La Papauté n’a aucun intérêt à ce qu’un procès public permette d’entrouvrir les
portes closes d’un Ordre déjà mystérieux par lui-même et qui recèle
probablement des secrets d’État touchant les royaumes et l’Église officielle.
Philippe le Bel n’a pas, lui non plus, tellement envie d’un procès qui
risquerait de faire resurgir certaines affaires oubliées dans les archives.
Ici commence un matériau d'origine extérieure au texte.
(** The end of an operation whose receipt was validated. *)
Lemma settle_wp (s : sup) b sess p d xs request raw l c digest receipt status handling now expected :
  executing s b sess p (dset c digest d) (extend (Executed request raw) (extend (Asked c request) xs)) l Live -> dhas c d = false -> In c (map u CASES) ->
  NoDup (dkeys d) -> (length d < length CASES)%nat -> accounts b sess p d xs ->
  regressions_of p (VStr c) = Ok expected ->
  validate_receipt raw (Value sess) (Value b) (Value request) (Value expected) now = Ok receipt ->
  canonical_digest receipt None = Ok digest -> fld receipt "status" = Ok status ->
  wp (if negb (eq_lit status "PASS") then _terminate "FAILED" handling
      else if zlen (dset c digest d) =? zlen CASES then _terminate "COMPLETED" handling else mret tt)
    (fun _ s' => (going s' \/ quiet s') /\ locked s' = l) (fun _ s' => quiet s' /\ locked s' = l) s.
Proof.
  intros Hx Hc Hcase Hnd Hlen Hall Hexp Hval Hdig Hst. destruct (executing_halting _ _ _ _ _ _ _ Live Logic.I Hx) as [[a He] Hl].
  rewrite (dset_fresh _ _ _ Hc) in *.
  assert (forall st, (st = "COMPLETED" -> earned (log_of s)) ->
    wp (_terminate st handling) (fun _ s' => (going s' \/ quiet s') /\ locked s' = l) (fun _ s' => quiet s' /\ locked s' = l) s) as Hend.
  { intros st Hst'. eapply wp_mono; [exact (terminate_wp st handling s a He Hst') | |].
    - intros _ s' (? & _ & _ & ?). split; [by right | congruence].
    - intros _ s' (? & _ & _ & ?). split; [done | congruence]. }
  destruct (eq_lit status "PASS") eqn:Ep; cbn [negb]; [|by apply Hend].
  assert (accounts b sess p (d ++ [(c, digest)]) (extend (Executed request raw) (extend (Asked c request) xs))) as Hall'.
  { destruct Hall as (A1 & A2 & A3). unfold accounts. cbn [extend fst snd]. rewrite !map_app, A3. split; [|split; [|done]].
    - apply Forall2_app; [done |]. constructor; [|constructor]. split; [done |]. exists now, expected, receipt.
      repeat (split; [done |]). split; [unfold fld_lit; by rewrite Hst; cbn; rewrite Ep | done].
    - apply Forall2_app; [done |]. by repeat constructor. }
  assert (NoDup (dkeys (d ++ [(c, digest)]))) as Hnd'.
  { unfold dkeys. rewrite map_app. apply NoDup_app. split; [done |]. split; [|apply NoDup_singleton].
    intros y Hy Hy'. apply list_elem_of_singleton in Hy'. subst y. apply list_elem_of_In, dhas_In in Hy. cbn in Hy. congruence. }
  destruct Hx as (a' & n & H1 & H2 & H3 & H4 & H5 & H6 & H7 & H8 & H9 & H10 & H11).
  destruct (Z.eqb_spec (zlen (d ++ [(c, digest)])) (zlen CASES)) as [Heq|Hne].
  - apply Hend. intros _. exists b, sess, p, (d ++ [(c, digest)]). rewrite H11. split; [done |]. split; [unfold zlen in Heq; lia | done].
  - apply wp_ret. split; [|done]. left. exists a', n. rewrite H5, H2, H3, H4, H11. repeat (split; [done |]).
    split; [|done]. rewrite length_app in *. unfold zlen in Hne. rewrite length_app in Hne. cbn [length] in *. lia.
Qed.

Definition settled (l : bool) (s : sup) : Prop := (going s \/ quiet s) /\ locked s = l.

Lemma halting_clocks l s s' : unlike_clocks s s' -> halting l s -> halting l s'.
Proof.
  intros (E1 & E2 & E3 & E4 & Ea) ((a & Ha & Ho & H) & Hl). unfold halting. rewrite E3. split; [|done].
  rewrite Ha in Ea. destruct (active s') as [a'|] eqn:E; [|done]. exists a'. unfold endable. by rewrite E, E1, E4.
Qed.

(** The handler of an operation: it ends a session that has not ended yet. *)
Lemma handler_wp state handling l (s : sup) :
  state <> "COMPLETED" -> halting l s \/ quiet s /\ locked s = l ->
  wp (terminate_if_active state handling) (fun _ s' => quiet s' /\ locked s' = l) (fun _ s' => quiet s' /\ locked s' = l) s.
Proof.
  intros Hst [[[a He] Hl] | [Hq Hl]].
  - eapply wp_mono; [eapply terminate_if_active_wp; [exact He | done] | |]; intros ? s' (? & _ & _ & ?); (split; [done | congruence]).
  - unfold terminate_if_active, is_active. apply wp_bind, wp_reads; [intros o [= <-] | done].
    rewrite (proj1 Hq). by apply wp_ret.
Qed.

Lemma going_halting s : going s -> halting (locked s) s.
Proof.
  intros (a & n & Ha & Ho & _ & Hf & Hn & _). split; [|done]. exists a. repeat (split; [done |]). by exists Live.
Qed.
Mais il joue de cette menace pour arracher au pape sinon une condamnation, du
moins une mise en tutelle du Temple. Après tout, c’est le
pape, et seulement le pape qui est, après le grand-maître, le chef
tout-puissant de l’Ordre, il ne faut pas l’oublier . Philippe se livre
alors à un véritable chantage : qui sera le plus ennuyé de l’affaire, le
roi de France – qui n’y est pour rien – ou le souverain pontife, chef suprême
des Templiers ?
    La manœuvre est habile et Clément V ne s’y trompe pas.
Désireux d’enterrer proprement l’affaire, celui-ci convoque le grand-maître
Jacques de Molay, et reprenant les projets de ses prédécesseurs, il propose la
fusion des Templiers et des Hospitaliers en un nouvel Ordre. Ainsi pense-t-il
désamorcer le piège et donner satisfaction au roi de France tout en gardant les
mains libres, c’est-à-dire en continuant à tenir les rênes du nouvel organisme.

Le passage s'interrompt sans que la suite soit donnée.